Dans Soleil d’abandon, Mathieu Rolland tisse un roman où le mystère d’un enfant calciné croise les blessures intimes d’un groupe de personnages en quête de sens. Loin d’être un simple polar, ce récit s’intéresse moins aux circonstances du drame qu’à son impact sur ceux qui gravitent autour de cette découverte macabre, à commencer par Emmanuelle, peintre en panne d’inspiration, et Jacob, astrophysicien absorbé par ses recherches sur les poussières d’astéroïdes. Leur quotidien, marqué par la torpeur d’un été caniculaire, est bouleversé par l’enquête menée par l’inspecteur Cloutier, un homme rongé par la solitude et hanté par les morts. La scène du crime, réduite à un cercle de suie au bord d’une route, devient un point de rupture dans leurs existences, réveillant des blessures enfouies et des tensions latentes.
Autour du couple gravitent d’autres âmes esseulées. François, le frère de Jacob, est un photographe fasciné par l’aridité des déserts, éternellement en quête d’une image insaisissable, tandis que Julie, sa compagne, restée en arrière, cherche un refuge dans une relation adultère avec Jacob. Chaque personnage est en proie à un abandon : celui d’une mère disparue sans explication pour les deux frères, celui d’une inspiration évanouie pour Emmanuelle, celui d’un amour étouffé par la culpabilité pour Julie.
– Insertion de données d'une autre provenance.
Definition get_coords (location : string) : exc (pyval * pyval) :=
  if looks_like_coordinates location then
    let parts := split ","%char location in
    part0 <- Py.item parts 0 ;;
    lat <- Py.float (PyStr.strip part0) ;;
    part1 <- Py.item parts 1 ;;
    lon <- Py.float (PyStr.strip part1) ;;
    Ok (lat, lon)
  else geocode location.

Definition _fastest_route (start finish : string) : pyval :=
  match
    (start_coords <- get_coords start ;;
     end_coords <- get_coords finish ;;
     let route_result :=
       _get_route (fst start_coords) (snd start_coords)
         (fst end_coords) (snd end_coords) in
     success <- get route_result "success" ;;
     if truthy success then
       let route_result := set route_result "start_location" (VStr start) in
       let route_result := set route_result "end_location" (VStr finish) in
       let route_result := set route_result "route_type" (VStr "fastest") in
       Ok route_result
     else Ok route_result)
  with
  | Ok route_result => route_result
  | Raise e =>
      VDict [("success", VBool false);
             ("error", VStr ("Fastest route error: " ++ e));
             ("start", VStr start); ("end", VStr finish)]
  end.

End FastestRoute.

End RoutingServer.

(** A character of a plain coordinate: a decimal digit, a point or a minus
    sign. *)
Definition plain_char (c : ascii) : bool :=
  PyStr.isdecimal c || Ascii.eqb c "."%char || Ascii.eqb c "-"%char.

(** A plain coordinate: a decimal literal of digits, point and minus. *)
Definition plain_coordinate (s : string) : bool :=
  Py.float_literal s && PyStr.all_char plain_char s.

Definition is_blank (c : ascii) : bool := Ascii.eqb c " "%char.

(** The text that the coordinate test of [get_coords] checks for digits. *)
Definition cleaned (s : string) : string :=
  RoutingServer.remove " "%char
    (RoutingServer.remove ","%char
       (RoutingServer.remove "-"%char (RoutingServer.remove "."%char s))).
(** C2, as the code has it.  A token is an anchor exactly when its
    trimmed text is, as a whole, ["X00"] or ["B0"] followed by eight to ten
    characters of [[A-Z0-9]]; it then has 10 to 13 characters.  So
    ["A012345678"] is not an anchor, and text that contains an identifier
    next to any character outside [[A-Z0-9]] is not one.  Text that
    contains an identifier is an anchor only if it is of that shape as a
    whole. *)
Theorem isAnchor_iff_fnskuShaped :
  (forall item : Item.t,
      isAnchor item = true <-> fnskuShaped (trim (Item.str item)))
  /\ (forall box : Box.t, isAnchor (Item.mk (js "A012345678") box) = false)
  /\ (forall (item : Item.t) (pre m post : jsstring),
         trim (Item.str item) = pre ++ m ++ post ->
         fnskuShaped m ->
         Exists (fun c => ~ upperOrDigitChar c) (pre ++ post) ->
         isAnchor item = false)
  /\ (forall item : Item.t,
         isAnchor item = true ->
         (10 <= List.length (trim (Item.str item)) <= 13)%nat)
  /\ (forall (item : Item.t) (pre m post : jsstring),
         trim (Item.str item) = pre ++ m ++ post ->
         fnskuShaped m ->
         (isAnchor item = true <-> fnskuShaped (pre ++ m ++ post))).
Proof.
  split; [|split; [|split; [|split]]].
  - intros item. apply FNSKU_REGEX_test_iff.
  - intros box. reflexivity.
  - intros item pre m post E _ X.
    apply not_true_is_false. intros A.
    apply FNSKU_REGEX_test_iff, fnskuShaped_chars in A.
    rewrite E in A.
    apply Forall_app in A. destruct A as [A1 A2].
    apply Forall_app in A2. destruct A2 as [_ A2].
    apply Exists_app in X. rewrite !Exists_exists in X.
    rewrite Forall_forall in A1, A2.
    destruct X as [(c & Hc & N)|(c & Hc & N)]; apply N; auto.
  - intros item A. apply FNSKU_REGEX_test_iff in A.
    destruct A as (prefix & body & -> & P & L & _).
    rewrite length_app. destruct P as [-> | ->]; simpl; lia.
  - intros item pre m post E _. rewrite <- E. apply FNSKU_REGEX_test_iff.
Qed.

Lemma isAnchor_iff_fnskuShaped_witness :
  isAnchor (textItem "  B0ABCDEFGH " 100 700 44 8) = true
  /\ isAnchor (textItem "SKU B0ABCDEFGH" 100 700 44 8) = false.
Proof.
  destruct isAnchor_iff_fnskuShaped as (A & _ & C & _). split.
  - apply A. exists (js "B0"), (js "ABCDEFGH").
    repeat split; [now right|simpl; lia|simpl; lia|].
    now apply forallb_upperOrDigit.
  - apply (C _ (js "SKU ") (js "B0ABCDEFGH") []).
    + reflexivity.
    + exists (js "B0"), (js "ABCDEFGH").
      repeat split; [now right|simpl; lia|simpl; lia|].
      now apply forallb_upperOrDigit.
    + rewrite app_nil_r. change (js "SKU ") with [83; 75; 85; 32]%N.
      do 3 apply Exists_cons_tl. apply Exists_cons_hd.
      unfold upperOrDigitChar. lia.
Defined.

(** An identifier inside longer text can be an anchor: ["B0ABCDEFGHIJ"]
    is ["B0ABCDEFGH"] followed by ["IJ"], and ["X00B0ABCDEFGH"] is
    ["B0ABCDEFGH"] after ["X00"]; both are of the shape as a whole. *)
Lemma identifier_in_longer_text_counterexample :
  fnskuShaped (js "B0ABCDEFGH")
  /\ js "B0ABCDEFGHIJ" = js "B0ABCDEFGH" ++ js "IJ"
  /\ isAnchor (textItem "B0ABCDEFGHIJ" 100 700 44 8) = true
  /\ js "X00B0ABCDEFGH" = js "X00" ++ js "B0ABCDEFGH"
  /\ isAnchor (textItem "X00B0ABCDEFGH" 100 700 44 8) = true.
Proof.
  split; [|repeat split].
  exists (js "B0"), (js "ABCDEFGH").
  repeat split; [now right|simpl; lia|simpl; lia|].
  now apply forallb_upperOrDigit.
Qed.

(** ** Membership in a label *)

Lemma inSearchBox_true (searchBox : MinMax.t) (t : Item.t) :
  inSearchBox searchBox t = true
  <-> (MinMax.minX searchBox <? Box.x (Item.box t)) = true
      /\ (Box.x (Item.box t) <? MinMax.maxX searchBox) = true
      /\ (MinMax.minY searchBox
          <? Box.y (Item.box t) + Box.height (Item.box t) / lit 2) = true
      /\ (Box.y (Item.box t) + Box.height (Item.box t) / lit 2
          <? MinMax.maxY searchBox) = true.
Proof.
  unfold inSearchBox, num_gt. rewrite !andb_true_iff. tauto.
Qed.

Lemma in_findLabelsByFnsku (items : list Item.t) (pageHeight : num)
    (label : Label.t) :
  In label (findLabelsByFnsku items pageHeight)
  <-> exists anchor,
        In anchor (map (transformItem pageHeight) items)
        /\ isAnchor anchor = true
        /\ label = labelOfAnchor pageHeight
                     (map (transformItem pageHeight) items) anchor.
Proof.
  unfold findLabelsByFnsku. rewrite in_map_iff. split.
  - intros (a & <- & Ha). apply filter_In in Ha. exists a. tauto.
  - intros (a & Ha & Hb & ->). exists a. split; [reflexivity|].
    apply filter_In. tauto.
Qed.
Mathieu Rolland orchestre ces solitudes avec une écriture sobre et distante, où l’absence et le silence prennent une place prépondérante.
À travers une atmosphère suffocante qui rappelle le cinéma de Lars von Trier, l’auteur installe un malaise diffus, où la mort de l’enfant agit comme un révélateur des fêlures et des contradictions de chacun. Loin d’apporter des réponses, l’enquête se mue en introspection collective, laissant place à une tension psychologique plus forte que le mystère lui-même. Soleil d’abandon est un roman fascinant, où le drame ne se joue pas tant dans l’intrigue que dans l’ombre qu’il projette sur ceux qui restent.